Saturday, November 07, 2015

Why can't we name this rapist asylum seeker?

On the surface, it’s the kind of everyday tale of human rights lunacy to which we’ve become almost inured.

An Iranian man illegally entered the UK 11 years ago and his asylum request was rejected three months later. He appealed and that, too, was rejected. But he just stayed on.

In September 2009 he was convicted of rape and jailed for five years. Still no attempt to remove him, despite his clear danger to the public.

 He went on to father a child, was in prison again when the baby was born and separated from its mother shortly afterwards. And still he remained in Britain.

The High Court overruled Theresa May (pictured) and said the violent criminal, who illegally entered the UK before being convicted of rape and jailed, should be handed travel expenses so he can visit his family
The High Court overruled Theresa May (pictured) and said the violent criminal, who illegally entered the UK before being convicted of rape and jailed, should be handed travel expenses so he can visit his family

Now a High Court judge has ruled that, under Article 8 of the Human Rights Convention, we must pay his fortnightly travel costs to visit his child, as refusing to do so is a breach of his ‘right to a family life’.

This, of course, in addition to the tens of thousands of pounds he has cost us in legal fees.
But this case raises even more troubling questions.

 An estimated three million more migrants will reach the EU by the end of next year. Of the 750,000 who have arrived so far this year, half a million have claimed asylum.

And while the numbers are smaller for the UK, there is no doubt that many among this tide of desperation will end up here. It’s a mass migration on an unprecedented scale and cases like the Iranian rapist sap the very compassion out of the British people.

For I fear it is the most deserving and desperate asylum seekers who will suffer the inevitable backlash as pressure on housing and public services mounts.

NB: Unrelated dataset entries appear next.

(** ** One answer *)
Lemma error_stream_ok sch e sid rid tb w w' :
  write_error_stream sch e sid rid tb w = (Ok tt, w') →
  utf8_valid sid = true → utf8_valid rid = true → error_text tb e = true →
  ∃ E l, empty_batch sch = Ok E ∧ wire_stream sch [(E, build_error_metadata e sid rid tb)] l ∧
    w' = set_out (w_out w') w ∧ sent (w_out w') = sent (w_out w) ++ l.
Proof.
  intros E Hs Hr Ht. unfold write_error_stream in E. apply st_bind_Ok in E as ([[] env] & w1 & E & E1). injection E1 as <-.
  apply with_writer_ok in E as (rs & rs' & Hrs & Hw & _ & E & _ & ->).
  apply st_bind_Ok in E as (eb & s1 & Eb & E). apply lift_Ok in Eb as [Eb ->].
  apply st_bind_Ok in E as ([] & s1 & Ew & E).
  eapply (sw_write_ok _ _ _ _ _ _ (Some _)) in Ew as [Hr1 Hw1]; [|done|by apply empty_fits|].
  2: { exact (envelope_utf8 _ _ _ (OpError e) Hs Hr Ht). }
  eapply finish_ok in E as (Hw2 & _ & l & Hl & Hsent); [|done].
  exists eb, l. split_and!; [done|done| |done]. rewrite Hw2, Hw1, Hw. by destruct w.
Qed.

Definition handshake_md srv : Metadata :=
  <[SERVER_ID_KEY := server_id srv]> (<[REQUEST_VERSION_KEY := REQUEST_VERSION]> worker_transport_metadata).

Lemma transport_options_ok srv w w' :
  serve_transport_options srv w = (Ok tt, w') → utf8_valid (server_id srv) = true →
  ∃ E l, empty_batch empty_schema = Ok E ∧ wire_stream empty_schema [(E, handshake_md srv)] l ∧
    w' = set_out (w_out w') w ∧ sent (w_out w') = sent (w_out w) ++ l.
Proof.
  intros E Hs. unfold serve_transport_options in E. apply st_bind_Ok in E as (eb & w1 & Eb & E).
  apply lift_Ok in Eb as [Eb ->]. apply st_bind_Ok in E as ([[] env] & w1 & E & E1). injection E1 as <-.
  apply with_writer_ok in E as (rs & rs' & Hrs & Hw & _ & E & _ & ->).
  eapply put_and_finish_ok in E as (Hw1 & l & Hl & Hsent); [|done|by apply empty_fits|].
  2: { repeat (apply map_Forall_insert_2; [done|]). apply map_Forall_empty. }
  exists eb, l. split_and!; [done|done| |done]. rewrite Hw1, Hw. by destruct w.
Qed.

(** The origin a traceback is rendered with. *)
Definition origin srv (o : option Request) : option (list byte) :=
  match o with
  | Some req => traceback_origin srv (protocol req) (method req)
  | None => traceback_origin srv [] []
  end.

(** [l] answers the action, for a call without shared memory whose client streams
    [inputs], and the application's state moves from [a] to [a']. *)
Definition answer srv (conn : Conn) (rid : list byte) (act : Action Uh Sh) (inputs : list item) (a : App) (l : list byte) (a' : App) : Prop :=
  match act with
  | RespondError o sch e =>
    a' = a ∧ ∃ E, empty_batch sch = Ok E ∧ wire_stream sch [(E, build_error_metadata e (server_id srv) rid (origin srv o))] l
  | TransportOptions _ =>
    a' = a ∧ ∃ E, empty_batch empty_schema = Ok E ∧ wire_stream empty_schema [(E, handshake_md srv)] l
  | ServeUnary req info =>
    a' = unary_app info req conn a ∧
    ∃ E last, empty_batch (result_schema info) = Ok E ∧
      unary_answer srv None (result_schema info) (server_id srv) rid (origin srv (Some req)) E
        (unary_outcome info req conn a) last ∧
      wire_stream (result_schema info) (log_items (server_id srv) rid E (unary_outcome info req conn a).1.2 ++ [last]) l
  | ServeStream req info =>
    stream_answer (result_schema info) (server_id srv) rid (origin srv (Some req)) (stream_outcome info req conn a) inputs l a'
  | Reflect _ => False
  end.

(** The handlers a request can reach return Rust strings and their declared schema. *)
Definition handlers_ok srv (conn : Conn) : Prop :=
  ∀ b md req info a, metadata_utf8 md →
    (dispatch srv b md = Ok (ServeUnary req info) →
     outcome_ok (result_schema info) (origin srv (Some req)) (unary_outcome info req conn a)) ∧
    (dispatch srv b md = Ok (ServeStream req info) →
     stream_outcome_ok (origin srv (Some req)) (stream_outcome info req conn a)).

(** What the client sends behind its request: its batches exactly when the call is
    served as a stream. Requests for the reflection protocol are left out. *)
Definition follows srv (act : Action Uh Sh) (inputs : list item) (l : list byte) : Prop :=
  match act with
  | ServeStream _ _ => external_config srv = None ∧
      ∃ s, wire_stream s inputs l ∧ schema_readable s ∧ zlen l ≤ u32_max
  | Reflect _ => False
  | _ => l = []
  end.

Lemma call_segment_inline md w o w' :
  inline_request md → call_segment false md w = (Ok o, w') → o = None ∧ w' = w.
Proof.
  intros [_ Hn] E. unfold call_segment, maybe_attach_shm in E. st_simp E. destruct (w_cache w); [by simplify_eq|].
  rewrite Hn in E. by simplify_eq.
Qed.

Lemma serve_method_ok srv req serve w w' :
  inline_request (metadata req) → serve_method srv req false serve w = (Ok tt, w') →
  ∃ w1 w2, w_in w1 = w_in w ∧ w_out w1 = w_out w ∧ w_cache w1 = w_cache w ∧ w_app w1 = w_app w ∧
    serve None w1 = (Ok tt, w2) ∧
    w_in w' = w_in w2 ∧ w_out w' = w_out w2 ∧ w_cache w' = w_cache w2 ∧ w_app w' = w_app w2.
Proof.
  intros Hin E. unfold serve_method in E. apply st_bind_Ok in E as ([] & w1 & E1 & E). injection E1 as <-.
  apply st_bind_Ok in E as ([] & w2 & E2 & E).
  assert (w_in w2 = w_in w ∧ w_out w2 = w_out w ∧ w_cache w2 = w_cache w ∧ w_app w2 = w_app w) as (I2 & O2 & C2 & A2).
  { destruct (dispatch_hook srv); injection E2 as <-; done. }
  apply st_bind_Ok in E as (seg & w3 & E3 & E). apply call_segment_inline in E3 as [-> ->]; [|done].
  apply st_bind_Ok in E as (outer & w4 & E4 & E). injection E4 as <- <-.
  apply st_bind_Ok in E as ([] & w5 & E5 & E). apply st_bind_Ok in E as (n & w6 & E6 & E). injection E6 as <- <-.
  eexists _, w5. split_and!; [..|exact E5| | | |]; try done; destruct (dispatch_hook srv); injection E as <-; done.
Qed.

Lemma perform_ok srv conn b md act inputs bytes rest w w' :
  server_utf8 srv → handlers_ok srv conn → metadata_utf8 md → inline_request md →
  dispatch srv b md = Ok act → follows srv act inputs bytes →
  clean (w_in w) → content (w_in w) = bytes ++ rest →
  perform serve_reflection srv conn (default [] (md !! REQUEST_ID_KEY)) false act w = (Ok tt, w') →
  clean (w_in w') ∧ content (w_in w') = rest ∧ w_cache w' = w_cache w ∧
  ∃ l, answer srv conn (default [] (md !! REQUEST_ID_KEY)) act inputs (w_app w) l (w_app w') ∧
       sent (w_out w') = sent (w_out w) ++ l.
Proof.
  intros Hsrv Hh Hu Hin Hd Ha Hc Hct E. set (rid := default [] _) in *.
  assert (utf8_valid rid = true) as Hrid by by apply md_text. pose proof Hsrv as [Hsid _].
  destruct act as [o sch e|r|r|req info|req info]; cbn [perform follows] in *; try done.
  - subst bytes. assert (∃ rid', rid' = rid ∧ write_error_stream sch e (server_id srv) rid' (origin srv o) w = (Ok tt, w')) as (? & -> & E').
    { destruct o as [req|]; [|by exists rid]. exists (request_id req). split; [|done].
      apply (dispatch_request _ _ _ _ req) in Hd; [|done]. by apply from_read_batch_ok in Hd as (? & _). }
    apply error_stream_ok in E' as (eb & l & Eb & Hl & Hw & Hs); [|done|done|].
    + rewrite Hw. cbn. split_and!; [done|done|done|]. exists l. cbn. split; [|done]. split; [done|]. eauto.
    + eapply dispatch_error_text; [done|done| |done]. destruct o as [req|]; [|by apply traceback_utf8].
      apply (dispatch_request _ _ _ _ req) in Hd; [|done]. apply from_read_batch_ok in Hd as (_ & Hp & Hm & _).
      apply traceback_utf8; [rewrite Hp|rewrite Hm]; by apply md_text.
  - subst bytes. apply transport_options_ok in E as (eb & l & Eb & Hl & Hw & Hs); [|done].
    rewrite Hw. cbn. split_and!; [done|done|done|]. exists l. cbn. split; [|done]. split; [done|]. eauto.
  - subst bytes. pose proof (proj1 (Hh _ _ _ _ (w_app w) Hu) Hd) as Ho.
    apply (dispatch_request _ _ _ _ req) in Hd as Hq; [|done]. apply from_read_batch_ok in Hq as (Hrq & _ & _ & Hmd & _).
    apply serve_method_ok in E as (w1 & w2 & I1 & O1 & C1 & A1 & E & I2 & O2 & C2 & A2); [|by rewrite Hmd].
    apply serve_unary_ok in E as (I5 & C5 & _ & A5 & eb & last & l & Eb & Han & Hl & Hs);
      [|cbn; by rewrite A1|done|by rewrite Hrq].
    rewrite A1 in A5, Han, Hl. rewrite Hrq in Han, Hl. fold rid in Han, Hl.
    rewrite I2, I5, I1, C2, C5, C1. split_and!; [done..|]. exists l. rewrite A2, A5, O2, Hs, O1. cbn. eauto 10.
  - destruct Ha as (Hext & s & Hws & Hsr & Hz). pose proof (proj2 (Hh _ _ _ _ (w_app w) Hu) Hd) as Ho.
    apply (dispatch_request _ _ _ _ req) in Hd as Hq; [|done]. apply from_read_batch_ok in Hq as (Hrq & _ & _ & Hmd & _).
    apply serve_method_ok in E as (w1 & w2 & I1 & O1 & C1 & A1 & E & I2 & O2 & C2 & A2); [|by rewrite Hmd].
    rewrite <- I1 in Hc, Hct. rewrite <- A1 in Ho |- *.
    eapply serve_stream_ok in E as (Hc5 & Hd5 & C5 & _ & l & Han & Hs); [|done|done|by rewrite Hrq|done..].
    rewrite I2, C2, C5, C1, A2, O2. split_and!; [done..|]. exists l. rewrite Hs, O1, Hrq in *. by split.
Qed.

(** ** The loop *)

(** A call: its request, and the batches the client streams to it. *)
Abbreviation call := ((RecordBatch * Metadata) * list item)%type.

(** The bytes of a call the theorem is about. *)
Definition call_on_wire srv (c : call) (l : list byte) : Prop :=
  ∃ s more l1 l2, wire_stream s (c.1 :: more) l1 ∧ schema_readable s ∧ zlen l1 ≤ u32_max ∧ inline_request c.1.2 ∧
    (∀ act, dispatch srv c.1.1 c.1.2 = Ok act → follows srv act c.2 l2) ∧ l = l1 ++ l2.

(** A response for every call, in order, as the application's state moves. *)
Fixpoint conversation srv (conn : Conn) (a : App) (cs : list call) (ls : list (list byte)) (a' : App) : Prop :=
  match cs, ls with
  | [], [] => a' = a
  | c :: cs, l :: ls =>
    ∃ act a1, dispatch srv c.1.1 c.1.2 = Ok act ∧
      answer srv conn (default [] (c.1.2 !! REQUEST_ID_KEY)) act c.2 a l a1 ∧ conversation srv conn a1 cs ls a'
  | _, _ => False
  end.

Lemma serve_one_request srv conn c l rest w :
  server_utf8 srv → handlers_ok srv conn → call_on_wire srv c l →
  clean (w_in w) → content (w_in w) = l ++ rest →
  match _serve_one serve_reflection srv conn w with
  | (Ok true, w') =>
    clean (w_in w') ∧ content (w_in w') = rest ∧ w_cache w' = w_cache w ∧
    ∃ act out, dispatch srv c.1.1 c.1.2 = Ok act ∧
      answer srv conn (default [] (c.1.2 !! REQUEST_ID_KEY)) act c.2 (w_app w) out (w_app w') ∧
      sent (w_out w') = sent (w_out w) ++ out
  | (Ok false, _) => False
  | (Err e, _) => ∃ act w1, dispatch srv c.1.1 c.1.2 = Ok act ∧
      (perform serve_reflection srv conn (default [] (c.1.2 !! REQUEST_ID_KEY)) false act w1).1 = Err e
  | (Panic, _) => dispatch srv c.1.1 c.1.2 = Panic ∨ ∃ act w1, dispatch srv c.1.1 c.1.2 = Ok act ∧
      (perform serve_reflection srv conn (default [] (c.1.2 !! REQUEST_ID_KEY)) false act w1).1 = Panic
  end.
Proof.
  intros Hsrv Hh (s & more & l1 & l2 & Hl & Hsr & Hz & Hin & Hact & ->) Hc Hd. destruct c as [[b md] inputs]. cbn [fst snd] in *.
  rewrite <- app_assoc in Hd.
  assert (metadata_utf8 md) as Hu by (apply wire_stream_utf8 in Hl; by apply list.Forall_cons in Hl as [? _]).
  destruct (read_request_ok _ _ _ _ _ _ _ Hl Hsr Hz Hin Hc Hd) as (r & Er & Hcr & Hdr).
  unfold _serve_one, mbind at 1, ST_bind at 1. rewrite Er. unfold serve_frame.
  destruct (dispatch srv b md) as [act|e|] eqn:Ed; unfold lift, mbind, ST_bind; cbn -[dispatch].
  - destruct (perform _ srv conn _ false act (set_in r w)) as [[[]|e|] w1] eqn:Ep; cbn.
    2: { exists act, (set_in r w). split; [done|]. by rewrite Ep. }
    2: { right. exists act, (set_in r w). split; [done|]. by rewrite Ep. }
    eapply perform_ok in Ep as (I1 & D1 & C1 & out & Ha & Hs); try done; [|by apply Hact].
    cbn in I1, D1, C1, Ha, Hs. split_and!; [done|done|done|]. by exists act, out.
  - exfalso. revert Ed. unfold dispatch, dispatch_routed, error_or. by repeat case_match.
  - by left.
Qed.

And if we can’t even remove a rapist who has twice had his claim for asylum rejected, what hope is there?

Cases like this shake our confidence in a system that is clearly failing.

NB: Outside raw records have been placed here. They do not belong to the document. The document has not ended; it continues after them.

(* ===== verification/ServeSafety.v ===== *)
(** * Serving arbitrary bytes

    Every pass of a loop consumes input, with or without shared memory and external
    storage, so the loops end. Without them, no input and no handler makes a connection
    panic, except for the protocol name dispatch panics on. *)

From S2P Require Import Prelude Bytes Metadata F64 Json ErrorModel Errors Crypto ShmAllocator Ipc IpcProps IpcWriter IpcWriterProps IpcStream Arrow External ExternalProps ShmBatch ShmBatchProps Dispatch DispatchProps Envelope EnvelopeProps Stream Serve ServeProps ServeConn.

(** ** Computations that keep an invariant, do not panic, and do not put input back *)
Section Safe.
Context {S : Type} (I : S → Prop) (size : S → nat).

Definition safe {A} (m : ST S A) : Prop :=
  ∀ s, I s → no_panic (m s).1 ∧ I (m s).2 ∧ (size (m s).2 ≤ size s)%nat.

Lemma safe_ret {A} (a : A) : safe (mret a).
Proof. intros s Hs. by split_and!. Qed.

Lemma safe_bind {A B} (m : ST S A) (f : A → ST S B) : safe m → (∀ a, safe (f a)) → safe (m ≫= f).
Proof.
  intros Hm Hf s Hs. destruct (Hm s Hs) as (Hn & Hi & Hl). unfold mbind, ST_bind.
  destruct (m s) as [[a|e|] s1]; simpl in *; [|by split_and!|done].
  destruct (Hf a s1 Hi) as (? & ? & ?). split_and!; [done|done|lia].
Qed.

(** The same with what the first value is known to be. *)
Lemma safe_bind_value {A B} (Q : A → Prop) (m : ST S A) (f : A → ST S B) :
  safe m → (∀ s a s', I s → m s = (Ok a, s') → Q a) → (∀ a, Q a → safe (f a)) → safe (m ≫= f).
Proof.
  intros Hm HQ Hf s Hs. destruct (Hm s Hs) as (Hn & Hi & Hl). unfold mbind, ST_bind.
  destruct (m s) as [[a|e|] s1] eqn:E; simpl in *; [|by split_and!|done].
  destruct (Hf a (HQ _ _ _ Hs E) s1 Hi) as (? & ? & ?). split_and!; [done|done|lia].
Qed.

Lemma safe_lift {A} (r : res RpcError A) : no_panic r → safe (lift r).
Proof. intros Hr s Hs. by split_and!. Qed.

Lemma safe_get {A} (f : S → A) : safe (st_get f).
Proof. intros s Hs. by split_and!. Qed.

Lemma safe_each {A} (f : A → ST S unit) l : (∀ x, safe (f x)) → safe (st_each f l).
Proof. intros Hf. induction l; [apply safe_ret|]. apply safe_bind; [done|]. by intros []. Qed.
(* ===== verification/Client.v ===== *)
(** * The blocking client

    [vgi-rpc-client]: [request.rs], [pointer.rs] and [client.rs], the client over a
    byte-stream transport: the metadata of a request, a unary call, and the lockstep
    [StreamSession]. The transport's ends are the client's until a session's reader or
    writer takes them. A batch the client returns may hold its shared-memory slot; the
    slot is released when the caller drops the batch, which is outside the client. *)

From S2P Require Import Prelude Bytes Metadata F64 Json ErrorModel Errors Crypto ShmAllocator Ipc IpcWriter Arrow External ShmBatch Dispatch Envelope Stream Serve.

(** ** [request.rs] *)
Definition rotate_left64 (x k : Z) : Z := Z.lor (Z.shiftl x k mod 2 ^ 64) (Z.shiftr x (64 - k)).

(** [nanos]: the clock; [n]: what the counter held. *)
Definition generate_request_id (nanos n : Z) : list byte :=
  bytes_to_hex (rev (le_bytes 8 (Z.lxor (rotate_left64 nanos 17) ((n * 0x9E3779B97F4A7C15) mod 2 ^ 64)))).

(** [o.filter(|s| !s.is_empty())], inserted *)
Definition insert_nonempty (k : list byte) (v : option (list byte)) (md : Metadata) : Metadata :=
  match v with
  | Some v => if bool_decide (v = []) then md else <[k := v]> md
  | None => md
  end.

Definition build_request_metadata (method request_id : list byte) (protocol protocol_version : option (list byte))
    (extra : option Metadata) : Metadata :=
  let md := default ∅ extra in
  let md := <[RPC_METHOD_KEY := method]> md in
  let md := insert_nonempty PROTOCOL_KEY protocol md in
  let md := <[REQUEST_VERSION_KEY := REQUEST_VERSION]> md in
  let md := <[REQUEST_ID_KEY := request_id]> md in
  insert_nonempty PROTOCOL_VERSION_KEY protocol_version md.

(** [s.trim_start_matches('/')] *)
Fixpoint trim_slashes (s : list byte) : list byte :=
  match s with x2f :: s => trim_slashes s | _ => s end.

Inductive StreamKind := KProducer | KExchange.

Section Client.
Context `{ArrowShm, !Json, !Aead, !Zstd, !UrlLib, !Env}.
Context {Store : Type} `{!Fetcher Store}.
(** [relax_schema_nullability] of [wire.rs], on Arrow's schemas. *)
Context (relax_schema_nullability : ArrowSchema → ArrowSchema).

(** [RpcClient] less its transport; [has_on_log]: whether a callback is installed;
    [deadline_start]: what starting the transport's deadline returns. *)
Record RpcClient := mkClient {
  c_protocol : option (list byte);
  c_protocol_version : option (list byte);
  relax_nullability : bool;
  has_on_log : bool;
  external_resolver : option ExternalLocationConfig;
  deadline_start : res RpcError unit
}.

(** The transport's two ends, the segment the client created, the storage it fetches
    from, the clock, and what the log callback was told. *)
Record CWorld := mkCWorld {
  cw_in : reader;
  cw_out : sink;
  cw_shm : option OsShm;
  cw_store : Store;
  cw_fetch_ms : f64;
  cw_logs : list LogMessage
}.
Definition cset_in (r : reader) (w : CWorld) : CWorld :=
  mkCWorld r (cw_out w) (cw_shm w) (cw_store w) (cw_fetch_ms w) (cw_logs w).
Definition cset_out (k : sink) (w : CWorld) : CWorld :=
  mkCWorld (cw_in w) k (cw_shm w) (cw_store w) (cw_fetch_ms w) (cw_logs w).
Definition cset_shm (s : option OsShm) (w : CWorld) : CWorld :=
  mkCWorld (cw_in w) (cw_out w) s (cw_store w) (cw_fetch_ms w) (cw_logs w).
Definition cadd_log (m : LogMessage) (w : CWorld) : CWorld :=
  mkCWorld (cw_in w) (cw_out w) (cw_shm w) (cw_store w) (cw_fetch_ms w) (cw_logs w ++ [m]).

(** ** Shared memory *)
Definition shm_request_md (shm : option OsShm) (base : option Metadata) : option Metadata :=
  match shm with
  | Some seg => Some (<[SHM_SEGMENT_SIZE_KEY := dec_unsigned (os_size seg)]>
                        (<[SHM_SEGMENT_NAME_KEY := trim_slashes (os_name seg)]> (default ∅ base)))
  | None => base
  end.

Definition shm_resolve_inbound (b : RecordBatch) (md : Metadata) : ST CWorld (RecordBatch * Metadata) := fun w =>
  match cw_shm w with
  | None => (Ok (b, md), w)
  | Some seg =>
    match resolve_shm_batch b md (Some seg) with
    | Ok (seg', inl e) => (Err e, cset_shm seg' w)
    | Ok (seg', inr r) =>
      match release_offset r, seg' with
      | Some off, Some s =>
        match free_ignored s off with
        | Ok s => (Ok (resolved_batch r, ShmBatch.resolved_metadata r), cset_shm (Some s) w)
        | Err e => (Err e, cset_shm seg' w)
        | Panic => (Panic, cset_shm seg' w)
        end
      | _, _ => (Ok (resolved_batch r, ShmBatch.resolved_metadata r), cset_shm seg' w)
      end
    | Err e => (Err e, w)
    | Panic => (Panic, w)
    end
  end.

Look at the figures. Of the 314,000 asylum seekers whose applications were rejected in the seven years up to 2004, only 75,000 were removed.

Home Secretary Theresa May is making heroic strides trying to tighten the system, but is thwarted at every turn by the courts and the Human Rights Act, something David Cameron vowed to replace.

Perhaps most worrying of all is that we are not even allowed to know the Iranian rapist’s name. In court he was referred to as MG, no doubt to protect him and his child.

What about the protection of the British public? Isn’t the whole point of the sex offenders’ register that we should be allowed to know the identity of the monsters in our midst?

Terrifyingly, he is just one of the 400 foreign murderers, rapists and paedophiles to successfully challenge their deportation orders in the past 12 months on human rights grounds. 

To cap it all, he is challenging his asylum claim rejection for a third time.

It’s enough to make you want to leave the country.